The Federal Reserve Bank of St Louis published a very interesting article earlier this month (January 15, 2018) – Older Workers Account for All Net Job Growth Since 2000 – which was written by William Emmons, the Lead Economist with the Bank’s Center for Household Financial Stability. The Center focuses on the “balance sheets of struggling American families” and was launched in May 2013 in response to the GFC. It seeks to investigate factors that impact on the fragility of household finances. The research paper finds that since 2000, workers older than 55 have captured almost all the net employment growth leaving the prime-age workers (more than a million) languishing. This abnormal pattern is not predicted to continue for much longer but that is disputable. Further, even if the domination of older workers ends within the decade, the lack of opportunities that are apparent for those who are moving through the prime-age years now spells a looming disaster in a decade or more in the form of increased poverty rates and disadvantage. Then you will hear the screams that the US government cannot afford the income support that will be needed. But at the same time, without that income support the situation will get worse. Something needs to be done now to interrupt this trend.

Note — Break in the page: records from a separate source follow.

(* ===== verification/Reliable.v ===== *)
(** * Reliable transport of the control channel

    [ReliableTransport] and [TlsRecordReassembler] of
    src/crates/corevpn-protocol/src/reliable.rs.  [Instant::now()] is an
    argument of the methods that call it; a [BTreeMap] is a [gmap] iterated
    in key order. *)
From Stdlib Require Import QArith Lqa.
From S2P Require Import Prelude Errors Float.
From stdpp Require Import sorting.
Local Open Scope Z_scope.

(** ** Configuration and state *)
Record ReliableConfig := mkReliableConfig {
  rc_initial_rto : Z;
  rc_max_rto : Z;
  rc_rto_backoff : Q;
  rc_max_retransmits : Z;
  rc_window_size : Z;
  rc_ack_delay : Z;
}.

Definition from_secs (s : Z) : Z := s * NANOS_PER_SEC.
Definition from_millis (ms : Z) : Z := ms * 1000000.

Definition ReliableConfig_default : ReliableConfig :=
  mkReliableConfig (from_secs 2) (from_secs 60) 2 10 8 (from_millis 100).

Record PendingPacket := mkPending {
  pp_data : bytes;
  pp_sent_at : Z;
  pp_next_retransmit : Z;
  pp_rto : Z;
  pp_retransmits : Z;
}.

Record ReliableTransport := mkReliable {
  rt_config : ReliableConfig;
  rt_next_send_id : Z;
  rt_next_recv_id : Z;
  rt_pending : gmap Z PendingPacket;
  rt_pending_acks : list Z;
  rt_out_of_order : gmap Z bytes;
  rt_last_ack_sent : option Z;
  rt_srtt : option Z;
  rt_rttvar : Z;
}.

Definition ReliableTransport_new (config : ReliableConfig) : ReliableTransport :=
  mkReliable config 0 0 ∅ [] ∅ None None (from_millis 500).

(** Field updates. *)
Definition rt_set_pending (p : gmap Z PendingPacket) (t : ReliableTransport) :=
  mkReliable (rt_config t) (rt_next_send_id t) (rt_next_recv_id t) p (rt_pending_acks t)
    (rt_out_of_order t) (rt_last_ack_sent t) (rt_srtt t) (rt_rttvar t).
Definition rt_set_next_send (n : Z) (t : ReliableTransport) :=
  mkReliable (rt_config t) n (rt_next_recv_id t) (rt_pending t) (rt_pending_acks t)
    (rt_out_of_order t) (rt_last_ack_sent t) (rt_srtt t) (rt_rttvar t).
Definition rt_set_recv (n : Z) (ooo : gmap Z bytes) (t : ReliableTransport) :=
  mkReliable (rt_config t) (rt_next_send_id t) n (rt_pending t) (rt_pending_acks t)
    ooo (rt_last_ack_sent t) (rt_srtt t) (rt_rttvar t).
Definition rt_set_acks (acks : list Z) (t : ReliableTransport) :=
  mkReliable (rt_config t) (rt_next_send_id t) (rt_next_recv_id t) (rt_pending t) acks
    (rt_out_of_order t) (rt_last_ack_sent t) (rt_srtt t) (rt_rttvar t).
Definition rt_set_last_ack (now : Z) (t : ReliableTransport) :=
  mkReliable (rt_config t) (rt_next_send_id t) (rt_next_recv_id t) (rt_pending t)
    (rt_pending_acks t) (rt_out_of_order t) (Some now) (rt_srtt t) (rt_rttvar t).
Definition rt_set_rtt (srtt rttvar : Z) (t : ReliableTransport) :=
  mkReliable (rt_config t) (rt_next_send_id t) (rt_next_recv_id t) (rt_pending t)
    (rt_pending_acks t) (rt_out_of_order t) (rt_last_ack_sent t) (Some srtt) rttvar.

(** [Duration] arithmetic panics past 2^64 seconds. *)
Definition checked_duration {E} (d : Z) : res E Z :=
  if d <? 2 ^ 64 * NANOS_PER_SEC then Ok d else Panic.

(** [BTreeMap::iter]: in key order. *)
Definition key_le {A} (x y : Z * A) : Prop := fst x <= fst y.
#[export] Instance key_le_dec {A} (x y : Z * A) : Decision (key_le x y).
Proof. unfold key_le. apply _. Defined.
Definition btree_iter {A} (m : gmap Z A) : list (Z * A) := merge_sort key_le (map_to_list m).

(** ** Sending *)
Definition ReliableTransport_calculate_rto (t : ReliableTransport) : res ProtocolError Z :=
  match rt_srtt t with
  | Some srtt =>
      var4 ← checked_duration (rt_rttvar t * 4);
      rto ← checked_duration (srtt + var4);
      Ok (Z.min (Z.max rto (rc_initial_rto (rt_config t))) (rc_max_rto (rt_config t)))
  | None => Ok (rc_initial_rto (rt_config t))
  end.

Definition ReliableTransport_send (now : Z) (data : bytes) :
    M ReliableTransport ProtocolError (Z * bytes) := fun t =>
  if rc_window_size (rt_config t) <=? Z.of_nat (size (rt_pending t))
  then (t, Err (InvalidPacket (lit "send window full"))) else
  let packet_id := rt_next_send_id t in
  let t := rt_set_next_send (wrap 32 (rt_next_send_id t + 1)) t in
  match ReliableTransport_calculate_rto t with
  | Ok rto =>
      (rt_set_pending (<[packet_id := mkPending data now (now + rto) rto 0]> (rt_pending t)) t,
       Ok (packet_id, data))
  | Err e => (t, Err e)
  | Panic => (t, Panic)
  end.

(** ** Receiving *)
Definition MAX_OUT_OF_ORDER : nat := 100.

(** The loop that drops the buffered packets that follow; every turn removes
    an entry, so [fuel = size ooo] turns are enough. *)
Fixpoint drain_buffered (fuel : nat) (next : Z) (ooo : gmap Z bytes) : Z * gmap Z bytes :=
  match fuel with
  | O => (next, ooo)
  | S f =>
      match ooo !! next with
      | Some _ => drain_buffered f (wrap 32 (next + 1)) (delete next ooo)
      | None => (next, ooo)
      end
  end.

Definition ReliableTransport_receive (packet_id : Z) (data : bytes) :
    M ReliableTransport ProtocolError (option bytes) := fun t =>
  let t := rt_set_acks (rt_pending_acks t ++ [packet_id]) t in
  if packet_id =? rt_next_recv_id t then
    let next := wrap 32 (rt_next_recv_id t + 1) in
    let '(next, ooo) := drain_buffered (size (rt_out_of_order t)) next (rt_out_of_order t) in
    (rt_set_recv next ooo t, Ok (Some data))
  else if rt_next_recv_id t <? packet_id then
    if (MAX_OUT_OF_ORDER <=? size (rt_out_of_order t))%nat
    then (t, Err (InvalidPacket (lit "too many out-of-order packets")))
    else (rt_set_recv (rt_next_recv_id t) (<[packet_id := data]> (rt_out_of_order t)) t, Ok None)
  else (t, Ok None).

(** ** Acknowledgements *)
Definition ReliableTransport_update_rtt (rtt : Z) (t : ReliableTransport) :
    res ProtocolError ReliableTransport :=
  match rt_srtt t with
  | Some srtt =>
      let diff := Z.abs (rtt - srtt) in
      rttvar ← from_secs_f64 (rn (rn ((3 # 4) * as_secs_f64 (rt_rttvar t)) +
                                   rn ((1 # 4) * as_secs_f64 diff)));
      srtt' ← from_secs_f64 (rn (rn ((7 # 8) * as_secs_f64 srtt) +
                                  rn ((1 # 8) * as_secs_f64 rtt)));
      Ok (rt_set_rtt srtt' rttvar t)
  | None => Ok (rt_set_rtt rtt (rtt / 2) t)
  end.

(** One turn of the loop of [process_acks]. *)
Definition process_ack (now : Z) (t : ReliableTransport) (ack_id : Z) :
    res ProtocolError ReliableTransport :=
  match rt_pending t !! ack_id with
  | Some p =>
      let t := rt_set_pending (delete ack_id (rt_pending t)) t in
      if pp_retransmits p =? 0
      then ReliableTransport_update_rtt (Z.max 0 (now - pp_sent_at p)) t
      else Ok t
  | None => Ok t
  end.

Fixpoint ReliableTransport_process_acks (now : Z) (acks : list Z) (t : ReliableTransport) :
    res ProtocolError ReliableTransport :=
  match acks with
  | [] => Ok t
  | a :: acks' => t' ← process_ack now t a; ReliableTransport_process_acks now acks' t'
  end.

Definition ReliableTransport_get_acks (t : ReliableTransport) : ReliableTransport * list Z :=
  (rt_set_acks [] t, rt_pending_acks t).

The FRBSL article analysed the shift in employment in the US since 2000 by two age groups: – 55 and older and Under 55.
It was in the context of related research published by the Bank in its quarterly journal, the Regional Economist – Boomers Have Played a Role in Changes in Productivity – which appeared in the Fourth Quarter 2017 edition and was written by Guillaume Vandenbroucke.
I will summarise that article first:
1. “In the 1970s, the U.S. economy experienced a prolonged period of low productivity growth. Nowadays, growth in productivity is once again slower than expected.”

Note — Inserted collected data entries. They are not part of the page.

(** [packet_id || tag || ciphertext] from [ciphertext || tag]; [len - 16]
    underflows when the AEAD returned less than a tag, and the slice panics. *)
Definition reorder (pid_bytes ct_tag : bytes) : res CryptoError bytes :=
  if (length ct_tag <? TAG_SIZE)%nat then Panic else
  let ct_len := (length ct_tag - TAG_SIZE)%nat in
  ciphertext ← slice ct_tag 0 ct_len;
  tag ← slice_from ct_tag ct_len;
  Ok (pid_bytes ++ tag ++ ciphertext).

Definition PacketCipher_encrypt (plaintext ad_prefix : bytes) : M PacketCipher CryptoError bytes :=
  fun c =>
  match next_counter (pc_tx_counter c) with
  | None => (c, Err (EncryptionFailed (lit "packet counter overflow")))
  | Some n =>
      let c := pc_set_tx n c in
      let pid_bytes := to_be 4 (pc_tx_counter c) in
      let nonce := PacketCipher_build_nonce c pid_bytes in
      let aad := ad_prefix ++ pid_bytes in
      (c, ct_tag ← Cipher_encrypt (pc_cipher c) nonce plaintext aad; reorder pid_bytes ct_tag)
  end.

Definition PacketCipher_encrypt_into (plaintext ad_prefix output : bytes) :
    M PacketCipher CryptoError (bytes * nat) :=
  fun c =>
  match next_counter (pc_tx_counter c) with
  | None => (c, Err (EncryptionFailed (lit "packet counter overflow")))
  | Some n =>
      let c := pc_set_tx n c in
      let pid_bytes := to_be 4 (pc_tx_counter c) in
      let nonce := PacketCipher_build_nonce c pid_bytes in
      let aad := ad_prefix ++ pid_bytes in
      (c, ct_tag ← Cipher_encrypt (pc_cipher c) nonce plaintext aad;
          let total := (PACKET_ID_SIZE + length ct_tag)%nat in
          packet ← reorder pid_bytes ct_tag;
          Ok (output ++ packet, total))
  end.

Definition PacketCipher_decrypt (packet ad_prefix : bytes) : M PacketCipher CryptoError bytes :=
  fun c =>
  if (length packet <? PACKET_ID_SIZE + TAG_SIZE)%nat then (c, Err DecryptionFailed) else
  match slice packet 0 4 with
  | Ok pid_bytes =>
      let counter := from_be pid_bytes in
      let '(w, fresh) := data_check_and_update (pc_rx_window c) counter in
      let c := pc_set_rx w c in
      if negb fresh then (c, Err CryptoReplayDetected) else
      let nonce := PacketCipher_build_nonce c pid_bytes in
      let aad := ad_prefix ++ pid_bytes in
      (c, tag ← slice packet PACKET_ID_SIZE (PACKET_ID_SIZE + TAG_SIZE);
          ct ← slice_from packet (PACKET_ID_SIZE + TAG_SIZE);
          let ct_tag_reordered := ct ++ tag in
          ct_tag_end ← slice_from packet PACKET_ID_SIZE;
          match Cipher_decrypt (pc_cipher c) nonce ct_tag_end aad with
          | Ok plaintext => Ok plaintext
          | Err _ => Cipher_decrypt (pc_cipher c) nonce ct_tag_reordered aad
          | Panic => Panic
          end)
  | Err e => (c, Err e)
  | Panic => (c, Panic)
  end.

2. The conjecture is that “the two slowdowns are related to a single, common factor: the baby boom, that period from 1946 to 1957 when the birth rate increased by 20 percent.”
3. “the productivity slowdowns (especially in the 1970s) are statistical artifacts, that is, it may be that the productivity of individual workers did not change at all during the 1970s, but that the change in the composition of the labor force caused the slowdown in labor productivity.”
4. Why? How? Younger workers are less productive than older workers due to having less experience, education, and training. An “increased proportion of young workers reduces labor productivity as we measure it via output per worker”, which is the explanation for the drop in productivity in the late 1970s as the boomers came of age.
5. And now? The boomers are retiring and “tilting the scale toward the younger population once again”.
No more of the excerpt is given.